Each record should appear again in the response exactly as it does in the original.

Collected data
----

(** X2: a failure of any awaited step of a spawn (probe, pull, create, start,
    attach) is caught by [runContainer]: nothing is rejected to the caller;
    when no container handle is held the session is reset at once (both
    handles null, empty buffer, a newly armed latch, terminal out of raw
    mode, stdin paused) and the promise of the spawn is fulfilled; when a
    handle is held [destroyContainer] is entered once, starting with the
    connectivity probe, and the reset waits for it. *)
Theorem X2_spawn_failure_is_caught (t : Task) (e : Error) (w : World) :
  isSpawnTask t = true ->
  exists w', resume t (Failed e) w = Some w' /\ Caught w w'.
Proof.
  intros S. destruct t; try discriminate S; eexists; (split; [reflexivity|]);
    first [apply catchRun_caught | apply catchRun_caught_cleared].
Qed.

Lemma X2_spawn_failure_is_caught_witness :
  exists w',
    resume Running_start (Failed (mkError (lit "no such image"))) starting = Some w' /\
    destroys w' = 1 /\ resets w' = 0.
Proof.
  destruct (X2_spawn_failure_is_caught Running_start (mkError (lit "no such image"))
              starting eq_refl) as (w' & E & _ & _ & _ & M).
  exists w'. split; [exact E|].
  assert (C : container starting = Some 7) by (vm_compute; reflexivity).
  rewrite C in M. destruct M as (_ & _ & R & D & _).
  split; [rewrite D | rewrite R]; vm_compute; reflexivity.
Defined.

Ltac teardown_solve :=
  unfold Teardown, resets, destroys, countEffects in *; cases;
  cbn [filter isResetEffect isDestroyEffect List.length hd_error];
  (split; [reflexivity|]);
  first [ left; eexists; (split; [reflexivity|]); cbn [destroyRank];
          repeat split; first [reflexivity | congruence | lia]
        | right; repeat split; first [reflexivity | congruence | lia] ].

Lemma finish_teardown pc k w : Teardown pc k w (finish k (clearStatus w)).
Proof. teardown_solve. Qed.

Lemma removePhase_teardown pc k w :
  2 < destroyRank pc -> Teardown pc k w (removePhase k w).
Proof. intros L. teardown_solve. Qed.

Lemma stopPhase_teardown pc k w :
  3 < destroyRank pc -> Teardown pc k w (stopPhase k w).
Proof. intros L. teardown_solve. Qed.

Lemma cleanupFailed_teardown pc k e w :
  1 < destroyRank pc -> Teardown pc k w (cleanupFailed e k w).
Proof. intros L. teardown_solve. Qed.

Lemma wait_teardown pc pc' k m w :
  destroyRank pc' < destroyRank pc ->
  Teardown pc k w (suspend (Destroying pc' k) (updateStatus m w)).
Proof.
  intros L. unfold Teardown, resets, destroys, countEffects. simpw.
  cbn [filter isResetEffect isDestroyEffect List.length].
  split; [reflexivity|]. left. exists pc'. repeat split. exact L.
Qed.

Lemma resumeDestroy_teardown (pc : DestroyPC) (k : After) (o : Outcome) (w w' : World) :
  resumeDestroy pc k o w = Some w' -> Teardown pc k w w'.
Proof.
  intros E. destruct pc, o; try discriminate; cbn [resumeDestroy] in E.
  - injection E as <-. apply stopPhase_teardown. cbn. lia.
  - injection E as <-. apply wait_teardown. cbn. lia.
  - injection E as <-. apply finish_teardown.
  - injection E as <-. apply removePhase_teardown. cbn. lia.
  - assert (E' : Some (removePhase k w) = Some w' \/
                 Some (w |> updateStatus (lit "Docker connection lost - container cleanup skipped")
                         |> suspend (Destroying D_return k)) = Some w' \/
                 Some (cleanupFailed e k w) = Some w').
    { revert E. repeat break_if; auto. }
    clear E. destruct E' as [E|[E|E]]; injection E as <-;
      [apply removePhase_teardown | apply wait_teardown | apply cleanupFailed_teardown];
      cbn; lia.
  - injection E as <-. apply wait_teardown. cbn. lia.
  - injection E as <-. apply cleanupFailed_teardown. cbn. lia.
  - injection E as <-. apply finish_teardown.
Qed.

(** X3: a running [destroyContainer] always comes to its end, and its caller
    then resets the session.  Whatever the runtime answers, a resumption
    either moves it to a later suspension point (at most four lie on any
    path) with the handles untouched, or finishes it: the session is then
    idle (both handles null) with an empty buffer and a newly armed latch,
    and a spawn that was being cleaned up is fulfilled.  It never calls
    itself again. *)
Theorem X3_destroyContainer_completes (pc : DestroyPC) (k : After) (o : Outcome) (w : World) :
  resumeDestroy pc k Done w <> None /\
  forall w', resumeDestroy pc k o w = Some w' -> Teardown pc k w w'.
Proof.
  split; [destruct pc; discriminate|]. intros w'. apply resumeDestroy_teardown.
Qed.

Lemma X3_destroyContainer_completes_witness :
  exists w', resumeDestroy D_final AfterCatch Done starting = Some w' /\ container w' = None.
Proof.
  destruct (X3_destroyContainer_completes D_final AfterCatch Done starting) as [_ H].
  eexists. split; [reflexivity|].
  destruct (H _ eq_refl) as [_ [(pc' & _ & L & _)|(_ & R & _)]]; [|exact R].
  destruct pc'; cbn [destroyRank] in L; lia.
Defined.

Ltac docker_solve :=
  unfold dockerCalls; cases; cbn [flat_map dockerCall app];
  repeat split; first [reflexivity | congruence].

(** X4: the runtime's answers inside [destroyContainer], for a held
    container.  The stop call is made only once the probe has succeeded; an
    unreachable runtime ends the teardown with neither stop nor remove.  A
    stop answered 304 (already stopped) continues exactly as a successful
    stop, with the remove call; any other failure of stop ends the teardown
    without a remove call.  A remove answered 409 (removal in progress) that
    is no lost connection is passed over with no log and no status. *)
Theorem X4_destroy_runtime_answers (k : After) (e : Error) (w : World) (c : Container) :
  container w = Some c ->
  (exists w', resumeDestroy D_ping k Done w = Some w' /\
              dockerCalls w' = Stop c :: dockerCalls w) /\
  (exists w', resumeDestroy D_ping k (Failed e) w = Some w' /\
              dockerCalls w' = dockerCalls w /\
              tasks w' = (nextId w, Destroying D_return k) :: tasks w) /\
  (exists w', resumeDestroy D_stop k Done w = Some w' /\
              dockerCalls w' = Remove c :: dockerCalls w) /\
  (statusCode e = Some 304%Z ->
   resumeDestroy D_stop k (Failed e) w = resumeDestroy D_stop k Done w) /\
  (statusCode e <> Some 304%Z ->
   exists w', resumeDestroy D_stop k (Failed e) w = Some w' /\
              dockerCalls w' = dockerCalls w) /\
  (lostConnection e = false -> statusCode e = Some 409%Z ->
   resumeDestroy D_remove k (Failed e) w = Some (suspend (Destroying D_final k) w)).
Proof.
  intros C. cbn [resumeDestroy]. repeat apply conj.
  - eexists. split; [reflexivity|]. unfold stopPhase. rewrite C. docker_solve.
  - eexists. split; [reflexivity|]. docker_solve.
  - eexists. split; [reflexivity|]. unfold removePhase. rewrite C. docker_solve.
  - intros S. rewrite S. reflexivity.
  - intros S.
    assert (E : match statusCode e with
                | Some 304%Z => Some (removePhase k w)
                | _ => if lostConnection e
                       then Some (w |> updateStatus (lit "Docker connection lost - container cleanup skipped")
                                    |> suspend (Destroying D_return k))
                       else Some (cleanupFailed e k w)
                end =
                if lostConnection e
                then Some (w |> updateStatus (lit "Docker connection lost - container cleanup skipped")
                             |> suspend (Destroying D_return k))
                else Some (cleanupFailed e k w)).
    { repeat break_if; try reflexivity; congruence. }
    rewrite E. destruct (lostConnection e) eqn:L; eexists; (split; [reflexivity|]).
    + docker_solve.
    + unfold cleanupFailed, reportCleanupFailure. rewrite L. docker_solve.
  - intros L S. unfold cleanupFailed, reportCleanupFailure. rewrite L, S. reflexivity.
Qed.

----

Result:
(** X2: a failure of any awaited step of a spawn (probe, pull, create, start,
    attach) is caught by [runContainer]: nothing is rejected to the caller;
    when no container handle is held the session is reset at once (both
    handles null, empty buffer, a newly armed latch, terminal out of raw
    mode, stdin paused) and the promise of the spawn is fulfilled; when a
    handle is held [destroyContainer] is entered once, starting with the
    connectivity probe, and the reset waits for it. *)
Theorem X2_spawn_failure_is_caught (t : Task) (e : Error) (w : World) :
  isSpawnTask t = true ->
  exists w', resume t (Failed e) w = Some w' /\ Caught w w'.
Proof.
  intros S. destruct t; try discriminate S; eexists; (split; [reflexivity|]);
    first [apply catchRun_caught | apply catchRun_caught_cleared].
Qed.

Lemma X2_spawn_failure_is_caught_witness :
  exists w',
    resume Running_start (Failed (mkError (lit "no such image"))) starting = Some w' /\
    destroys w' = 1 /\ resets w' = 0.
Proof.
  destruct (X2_spawn_failure_is_caught Running_start (mkError (lit "no such image"))
              starting eq_refl) as (w' & E & _ & _ & _ & M).
  exists w'. split; [exact E|].
  assert (C : container starting = Some 7) by (vm_compute; reflexivity).
  rewrite C in M. destruct M as (_ & _ & R & D & _).
  split; [rewrite D | rewrite R]; vm_compute; reflexivity.
Defined.

Ltac teardown_solve :=
  unfold Teardown, resets, destroys, countEffects in *; cases;
  cbn [filter isResetEffect isDestroyEffect List.length hd_error];
  (split; [reflexivity|]);
  first [ left; eexists; (split; [reflexivity|]); cbn [destroyRank];
          repeat split; first [reflexivity | congruence | lia]
        | right; repeat split; first [reflexivity | congruence | lia] ].

Lemma finish_teardown pc k w : Teardown pc k w (finish k (clearStatus w)).
Proof. teardown_solve. Qed.

Lemma removePhase_teardown pc k w :
  2 < destroyRank pc -> Teardown pc k w (removePhase k w).
Proof. intros L. teardown_solve. Qed.

Lemma stopPhase_teardown pc k w :
  3 < destroyRank pc -> Teardown pc k w (stopPhase k w).
Proof. intros L. teardown_solve. Qed.

Lemma cleanupFailed_teardown pc k e w :
  1 < destroyRank pc -> Teardown pc k w (cleanupFailed e k w).
Proof. intros L. teardown_solve. Qed.

Lemma wait_teardown pc pc' k m w :
  destroyRank pc' < destroyRank pc ->
  Teardown pc k w (suspend (Destroying pc' k) (updateStatus m w)).
Proof.
  intros L. unfold Teardown, resets, destroys, countEffects. simpw.
  cbn [filter isResetEffect isDestroyEffect List.length].
  split; [reflexivity|]. left. exists pc'. repeat split. exact L.
Qed.

Lemma resumeDestroy_teardown (pc : DestroyPC) (k : After) (o : Outcome) (w w' : World) :
  resumeDestroy pc k o w = Some w' -> Teardown pc k w w'.
Proof.
  intros E. destruct pc, o; try discriminate; cbn [resumeDestroy] in E.
  - injection E as <-. apply stopPhase_teardown. cbn. lia.
  - injection E as <-. apply wait_teardown. cbn. lia.
  - injection E as <-. apply finish_teardown.
  - injection E as <-. apply removePhase_teardown. cbn. lia.
  - assert (E' : Some (removePhase k w) = Some w' \/
                 Some (w |> updateStatus (lit "Docker connection lost - container cleanup skipped")
                         |> suspend (Destroying D_return k)) = Some w' \/
                 Some (cleanupFailed e k w) = Some w').
    { revert E. repeat break_if; auto. }
    clear E. destruct E' as [E|[E|E]]; injection E as <-;
      [apply removePhase_teardown | apply wait_teardown | apply cleanupFailed_teardown];
      cbn; lia.
  - injection E as <-. apply wait_teardown. cbn. lia.
  - injection E as <-. apply cleanupFailed_teardown. cbn. lia.
  - injection E as <-. apply finish_teardown.
Qed.

(** X3: a running [destroyContainer] always comes to its end, and its caller
    then resets the session.  Whatever the runtime answers, a resumption
    either moves it to a later suspension point (at most four lie on any
    path) with the handles untouched, or finishes it: the session is then
    idle (both handles null) with an empty buffer and a newly armed latch,
    and a spawn that was being cleaned up is fulfilled.  It never calls
    itself again. *)
Theorem X3_destroyContainer_completes (pc : DestroyPC) (k : After) (o : Outcome) (w : World) :
  resumeDestroy pc k Done w <> None /\
  forall w', resumeDestroy pc k o w = Some w' -> Teardown pc k w w'.
Proof.
  split; [destruct pc; discriminate|]. intros w'. apply resumeDestroy_teardown.
Qed.

Lemma X3_destroyContainer_completes_witness :
  exists w', resumeDestroy D_final AfterCatch Done starting = Some w' /\ container w' = None.
Proof.
  destruct (X3_destroyContainer_completes D_final AfterCatch Done starting) as [_ H].
  eexists. split; [reflexivity|].
  destruct (H _ eq_refl) as [_ [(pc' & _ & L & _)|(_ & R & _)]]; [|exact R].
  destruct pc'; cbn [destroyRank] in L; lia.
Defined.

Ltac docker_solve :=
  unfold dockerCalls; cases; cbn [flat_map dockerCall app];
  repeat split; first [reflexivity | congruence].

(** X4: the runtime's answers inside [destroyContainer], for a held
    container.  The stop call is made only once the probe has succeeded; an
    unreachable runtime ends the teardown with neither stop nor remove.  A
    stop answered 304 (already stopped) continues exactly as a successful
    stop, with the remove call; any other failure of stop ends the teardown
    without a remove call.  A remove answered 409 (removal in progress) that
    is no lost connection is passed over with no log and no status. *)
Theorem X4_destroy_runtime_answers (k : After) (e : Error) (w : World) (c : Container) :
  container w = Some c ->
  (exists w', resumeDestroy D_ping k Done w = Some w' /\
              dockerCalls w' = Stop c :: dockerCalls w) /\
  (exists w', resumeDestroy D_ping k (Failed e) w = Some w' /\
              dockerCalls w' = dockerCalls w /\
              tasks w' = (nextId w, Destroying D_return k) :: tasks w) /\
  (exists w', resumeDestroy D_stop k Done w = Some w' /\
              dockerCalls w' = Remove c :: dockerCalls w) /\
  (statusCode e = Some 304%Z ->
   resumeDestroy D_stop k (Failed e) w = resumeDestroy D_stop k Done w) /\
  (statusCode e <> Some 304%Z ->
   exists w', resumeDestroy D_stop k (Failed e) w = Some w' /\
              dockerCalls w' = dockerCalls w) /\
  (lostConnection e = false -> statusCode e = Some 409%Z ->
   resumeDestroy D_remove k (Failed e) w = Some (suspend (Destroying D_final k) w)).
Proof.
  intros C. cbn [resumeDestroy]. repeat apply conj.
  - eexists. split; [reflexivity|]. unfold stopPhase. rewrite C. docker_solve.
  - eexists. split; [reflexivity|]. docker_solve.
  - eexists. split; [reflexivity|]. unfold removePhase. rewrite C. docker_solve.
  - intros S. rewrite S. reflexivity.
  - intros S.
    assert (E : match statusCode e with
                | Some 304%Z => Some (removePhase k w)
                | _ => if lostConnection e
                       then Some (w |> updateStatus (lit "Docker connection lost - container cleanup skipped")
                                    |> suspend (Destroying D_return k))
                       else Some (cleanupFailed e k w)
                end =
                if lostConnection e
                then Some (w |> updateStatus (lit "Docker connection lost - container cleanup skipped")
                             |> suspend (Destroying D_return k))
                else Some (cleanupFailed e k w)).
    { repeat break_if; try reflexivity; congruence. }
    rewrite E. destruct (lostConnection e) eqn:L; eexists; (split; [reflexivity|]).
    + docker_solve.
    + unfold cleanupFailed, reportCleanupFailure. rewrite L. docker_solve.
  - intros L S. unfold cleanupFailed, reportCleanupFailure. rewrite L, S. reflexivity.
Qed.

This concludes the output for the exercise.